### Exercise brief
Determine how many of the lines below hold the word "OSchemas". Give the number and nothing else.

### Data provided
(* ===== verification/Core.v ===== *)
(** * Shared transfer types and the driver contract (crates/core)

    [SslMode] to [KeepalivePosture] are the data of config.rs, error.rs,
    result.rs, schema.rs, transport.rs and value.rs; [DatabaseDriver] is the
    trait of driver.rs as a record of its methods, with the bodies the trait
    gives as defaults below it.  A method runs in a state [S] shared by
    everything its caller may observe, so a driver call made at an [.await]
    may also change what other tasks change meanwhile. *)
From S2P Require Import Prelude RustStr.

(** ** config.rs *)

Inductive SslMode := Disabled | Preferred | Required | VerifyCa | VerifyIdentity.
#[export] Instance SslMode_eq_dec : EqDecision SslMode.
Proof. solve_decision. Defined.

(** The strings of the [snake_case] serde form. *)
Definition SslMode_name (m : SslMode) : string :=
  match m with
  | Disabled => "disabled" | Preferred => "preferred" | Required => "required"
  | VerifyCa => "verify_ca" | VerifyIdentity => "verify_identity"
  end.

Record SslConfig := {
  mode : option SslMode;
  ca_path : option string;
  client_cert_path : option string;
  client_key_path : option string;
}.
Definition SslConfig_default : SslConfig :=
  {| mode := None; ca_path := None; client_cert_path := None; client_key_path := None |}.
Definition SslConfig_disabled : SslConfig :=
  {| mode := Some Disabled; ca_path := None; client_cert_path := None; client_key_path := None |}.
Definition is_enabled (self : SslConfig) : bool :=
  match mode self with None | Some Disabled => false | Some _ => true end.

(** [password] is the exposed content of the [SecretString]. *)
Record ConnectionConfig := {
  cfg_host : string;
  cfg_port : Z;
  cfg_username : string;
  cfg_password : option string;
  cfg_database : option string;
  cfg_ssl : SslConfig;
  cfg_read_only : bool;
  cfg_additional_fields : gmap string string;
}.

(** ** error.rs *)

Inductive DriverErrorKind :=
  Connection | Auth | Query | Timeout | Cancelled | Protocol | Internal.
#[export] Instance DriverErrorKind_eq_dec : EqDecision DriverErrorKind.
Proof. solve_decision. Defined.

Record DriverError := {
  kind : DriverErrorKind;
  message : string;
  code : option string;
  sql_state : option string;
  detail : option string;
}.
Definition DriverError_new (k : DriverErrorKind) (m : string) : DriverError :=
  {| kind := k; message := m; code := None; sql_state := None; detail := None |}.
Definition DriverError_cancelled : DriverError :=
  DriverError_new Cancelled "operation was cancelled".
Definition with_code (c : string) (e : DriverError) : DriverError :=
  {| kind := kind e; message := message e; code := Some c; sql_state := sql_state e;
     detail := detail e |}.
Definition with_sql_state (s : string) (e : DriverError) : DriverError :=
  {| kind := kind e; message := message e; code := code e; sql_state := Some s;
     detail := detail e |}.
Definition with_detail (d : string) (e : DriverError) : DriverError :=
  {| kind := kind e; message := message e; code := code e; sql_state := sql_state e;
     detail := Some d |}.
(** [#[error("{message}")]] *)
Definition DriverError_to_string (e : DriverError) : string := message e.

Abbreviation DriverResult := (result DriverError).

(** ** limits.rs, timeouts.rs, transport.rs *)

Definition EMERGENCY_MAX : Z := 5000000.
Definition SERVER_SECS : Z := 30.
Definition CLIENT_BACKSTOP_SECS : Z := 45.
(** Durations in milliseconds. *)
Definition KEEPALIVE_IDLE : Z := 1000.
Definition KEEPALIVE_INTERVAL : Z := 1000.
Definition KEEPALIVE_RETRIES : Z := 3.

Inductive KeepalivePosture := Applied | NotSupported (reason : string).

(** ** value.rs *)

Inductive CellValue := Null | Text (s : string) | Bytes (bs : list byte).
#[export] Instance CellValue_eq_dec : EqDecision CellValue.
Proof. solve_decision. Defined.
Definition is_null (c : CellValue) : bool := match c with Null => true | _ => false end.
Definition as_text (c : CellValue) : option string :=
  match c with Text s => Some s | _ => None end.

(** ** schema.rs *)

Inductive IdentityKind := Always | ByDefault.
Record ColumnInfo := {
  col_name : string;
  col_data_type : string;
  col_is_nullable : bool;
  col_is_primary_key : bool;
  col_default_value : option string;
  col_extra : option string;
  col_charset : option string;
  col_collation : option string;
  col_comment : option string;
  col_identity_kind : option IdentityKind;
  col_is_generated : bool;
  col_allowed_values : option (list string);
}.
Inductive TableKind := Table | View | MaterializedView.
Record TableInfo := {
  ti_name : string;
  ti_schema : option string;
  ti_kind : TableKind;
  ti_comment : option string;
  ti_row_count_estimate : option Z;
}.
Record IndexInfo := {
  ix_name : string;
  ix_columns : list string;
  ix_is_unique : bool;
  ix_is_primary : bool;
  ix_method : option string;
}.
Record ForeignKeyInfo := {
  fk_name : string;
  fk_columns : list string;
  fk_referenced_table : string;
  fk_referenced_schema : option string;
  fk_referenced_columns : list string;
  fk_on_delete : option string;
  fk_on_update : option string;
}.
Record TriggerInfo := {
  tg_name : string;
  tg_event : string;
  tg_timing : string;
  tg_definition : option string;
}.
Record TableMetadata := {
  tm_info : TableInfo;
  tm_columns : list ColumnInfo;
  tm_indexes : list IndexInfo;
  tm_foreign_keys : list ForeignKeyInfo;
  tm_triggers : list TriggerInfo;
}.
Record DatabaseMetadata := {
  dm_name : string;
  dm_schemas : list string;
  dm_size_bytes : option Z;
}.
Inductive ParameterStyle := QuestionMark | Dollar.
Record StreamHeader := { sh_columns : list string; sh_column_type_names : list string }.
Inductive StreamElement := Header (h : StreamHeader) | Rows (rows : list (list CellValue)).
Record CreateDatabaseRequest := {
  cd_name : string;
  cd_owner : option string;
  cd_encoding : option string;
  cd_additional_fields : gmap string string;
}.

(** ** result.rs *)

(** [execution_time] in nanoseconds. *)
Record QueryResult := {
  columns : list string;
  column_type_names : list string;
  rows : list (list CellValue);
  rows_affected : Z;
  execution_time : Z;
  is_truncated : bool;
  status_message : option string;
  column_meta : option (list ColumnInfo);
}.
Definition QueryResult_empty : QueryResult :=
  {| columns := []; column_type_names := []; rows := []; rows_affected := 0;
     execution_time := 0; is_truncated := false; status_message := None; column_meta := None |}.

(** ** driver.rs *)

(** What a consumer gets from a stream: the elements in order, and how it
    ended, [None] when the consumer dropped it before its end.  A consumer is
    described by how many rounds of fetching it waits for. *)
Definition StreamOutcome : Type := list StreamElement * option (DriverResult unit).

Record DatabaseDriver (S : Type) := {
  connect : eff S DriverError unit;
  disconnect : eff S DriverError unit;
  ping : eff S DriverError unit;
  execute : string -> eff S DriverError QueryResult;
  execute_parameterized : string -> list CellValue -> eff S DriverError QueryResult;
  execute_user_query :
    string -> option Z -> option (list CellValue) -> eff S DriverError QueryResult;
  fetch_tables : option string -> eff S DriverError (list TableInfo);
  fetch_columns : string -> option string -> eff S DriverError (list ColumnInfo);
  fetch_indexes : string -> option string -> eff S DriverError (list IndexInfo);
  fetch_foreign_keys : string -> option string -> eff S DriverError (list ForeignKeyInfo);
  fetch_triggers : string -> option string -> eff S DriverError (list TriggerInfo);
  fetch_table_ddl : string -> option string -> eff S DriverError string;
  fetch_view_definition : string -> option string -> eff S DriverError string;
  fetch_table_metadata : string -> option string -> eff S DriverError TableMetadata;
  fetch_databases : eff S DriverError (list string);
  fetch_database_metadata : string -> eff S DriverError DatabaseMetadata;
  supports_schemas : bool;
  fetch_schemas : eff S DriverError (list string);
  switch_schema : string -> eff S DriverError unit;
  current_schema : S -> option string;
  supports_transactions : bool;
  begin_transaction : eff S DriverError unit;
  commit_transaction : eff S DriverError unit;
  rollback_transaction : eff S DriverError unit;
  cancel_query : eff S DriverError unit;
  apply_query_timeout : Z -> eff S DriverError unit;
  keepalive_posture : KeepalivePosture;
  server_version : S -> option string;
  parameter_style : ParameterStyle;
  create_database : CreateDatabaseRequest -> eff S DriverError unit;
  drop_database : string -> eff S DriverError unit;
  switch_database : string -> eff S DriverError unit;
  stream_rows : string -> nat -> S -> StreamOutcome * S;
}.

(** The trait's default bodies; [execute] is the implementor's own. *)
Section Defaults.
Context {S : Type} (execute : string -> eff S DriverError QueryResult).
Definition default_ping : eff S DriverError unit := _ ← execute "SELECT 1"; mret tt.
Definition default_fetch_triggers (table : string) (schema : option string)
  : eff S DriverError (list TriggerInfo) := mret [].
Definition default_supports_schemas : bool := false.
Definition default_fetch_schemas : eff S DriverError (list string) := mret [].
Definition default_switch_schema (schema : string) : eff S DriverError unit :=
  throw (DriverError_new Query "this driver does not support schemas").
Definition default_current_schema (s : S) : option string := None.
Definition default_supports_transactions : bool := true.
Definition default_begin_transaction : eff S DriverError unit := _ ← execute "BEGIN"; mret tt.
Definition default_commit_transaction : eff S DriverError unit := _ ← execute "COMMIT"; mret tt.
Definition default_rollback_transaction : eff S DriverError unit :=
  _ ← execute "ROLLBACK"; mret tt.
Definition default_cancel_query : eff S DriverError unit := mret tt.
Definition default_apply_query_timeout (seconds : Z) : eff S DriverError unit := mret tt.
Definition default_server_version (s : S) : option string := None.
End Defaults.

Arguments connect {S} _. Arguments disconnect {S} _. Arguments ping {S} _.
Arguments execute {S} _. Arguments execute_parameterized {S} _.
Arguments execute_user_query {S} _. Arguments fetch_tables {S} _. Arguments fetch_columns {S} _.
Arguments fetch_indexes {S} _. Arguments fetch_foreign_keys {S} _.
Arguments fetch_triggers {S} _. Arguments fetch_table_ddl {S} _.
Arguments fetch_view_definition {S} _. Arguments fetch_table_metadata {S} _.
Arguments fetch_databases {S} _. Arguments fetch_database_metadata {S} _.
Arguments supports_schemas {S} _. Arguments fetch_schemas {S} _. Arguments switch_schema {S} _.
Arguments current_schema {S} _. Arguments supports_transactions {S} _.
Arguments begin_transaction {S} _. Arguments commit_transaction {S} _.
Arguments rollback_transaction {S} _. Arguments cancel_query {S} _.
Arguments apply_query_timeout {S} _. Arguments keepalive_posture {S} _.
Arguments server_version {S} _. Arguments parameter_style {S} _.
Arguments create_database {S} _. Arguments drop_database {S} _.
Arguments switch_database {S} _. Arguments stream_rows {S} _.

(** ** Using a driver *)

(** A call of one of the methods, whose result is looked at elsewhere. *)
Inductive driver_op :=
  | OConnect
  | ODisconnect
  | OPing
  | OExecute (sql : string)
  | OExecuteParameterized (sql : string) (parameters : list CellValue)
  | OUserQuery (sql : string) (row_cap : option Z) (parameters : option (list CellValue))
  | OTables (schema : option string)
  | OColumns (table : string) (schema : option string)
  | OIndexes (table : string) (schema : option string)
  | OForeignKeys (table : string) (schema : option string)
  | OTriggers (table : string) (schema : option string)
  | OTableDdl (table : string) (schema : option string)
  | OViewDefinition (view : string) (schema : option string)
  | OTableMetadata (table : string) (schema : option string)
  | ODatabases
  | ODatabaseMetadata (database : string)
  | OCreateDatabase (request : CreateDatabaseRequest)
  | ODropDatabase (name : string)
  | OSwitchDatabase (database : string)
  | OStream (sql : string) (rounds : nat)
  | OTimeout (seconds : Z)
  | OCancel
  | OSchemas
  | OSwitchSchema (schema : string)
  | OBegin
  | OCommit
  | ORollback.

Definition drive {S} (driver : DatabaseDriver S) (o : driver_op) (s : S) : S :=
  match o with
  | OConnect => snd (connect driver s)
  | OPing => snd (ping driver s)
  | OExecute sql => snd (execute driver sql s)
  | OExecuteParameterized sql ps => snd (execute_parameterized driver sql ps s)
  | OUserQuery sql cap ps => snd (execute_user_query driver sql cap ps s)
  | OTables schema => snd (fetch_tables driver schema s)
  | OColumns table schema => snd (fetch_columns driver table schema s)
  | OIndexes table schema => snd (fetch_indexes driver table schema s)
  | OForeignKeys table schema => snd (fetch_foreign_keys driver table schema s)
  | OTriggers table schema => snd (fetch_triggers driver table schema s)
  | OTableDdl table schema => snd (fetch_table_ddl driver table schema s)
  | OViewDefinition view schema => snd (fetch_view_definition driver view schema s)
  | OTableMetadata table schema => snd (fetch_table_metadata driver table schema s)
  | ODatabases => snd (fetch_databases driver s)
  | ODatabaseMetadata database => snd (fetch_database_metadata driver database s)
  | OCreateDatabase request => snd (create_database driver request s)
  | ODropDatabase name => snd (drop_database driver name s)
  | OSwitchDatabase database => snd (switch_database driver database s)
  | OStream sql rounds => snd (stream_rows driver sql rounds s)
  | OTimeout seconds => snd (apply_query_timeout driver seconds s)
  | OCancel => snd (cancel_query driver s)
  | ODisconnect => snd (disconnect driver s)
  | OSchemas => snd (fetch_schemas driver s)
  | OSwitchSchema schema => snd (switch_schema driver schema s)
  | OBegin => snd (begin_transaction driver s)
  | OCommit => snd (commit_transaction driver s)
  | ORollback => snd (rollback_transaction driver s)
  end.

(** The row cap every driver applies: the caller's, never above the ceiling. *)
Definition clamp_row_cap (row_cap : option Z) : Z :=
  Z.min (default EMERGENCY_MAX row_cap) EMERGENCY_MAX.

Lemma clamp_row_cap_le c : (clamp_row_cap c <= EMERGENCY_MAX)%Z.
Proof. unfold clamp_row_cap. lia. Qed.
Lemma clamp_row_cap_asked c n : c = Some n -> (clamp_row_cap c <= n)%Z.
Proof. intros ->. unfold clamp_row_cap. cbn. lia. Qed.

### Result for this exercise
2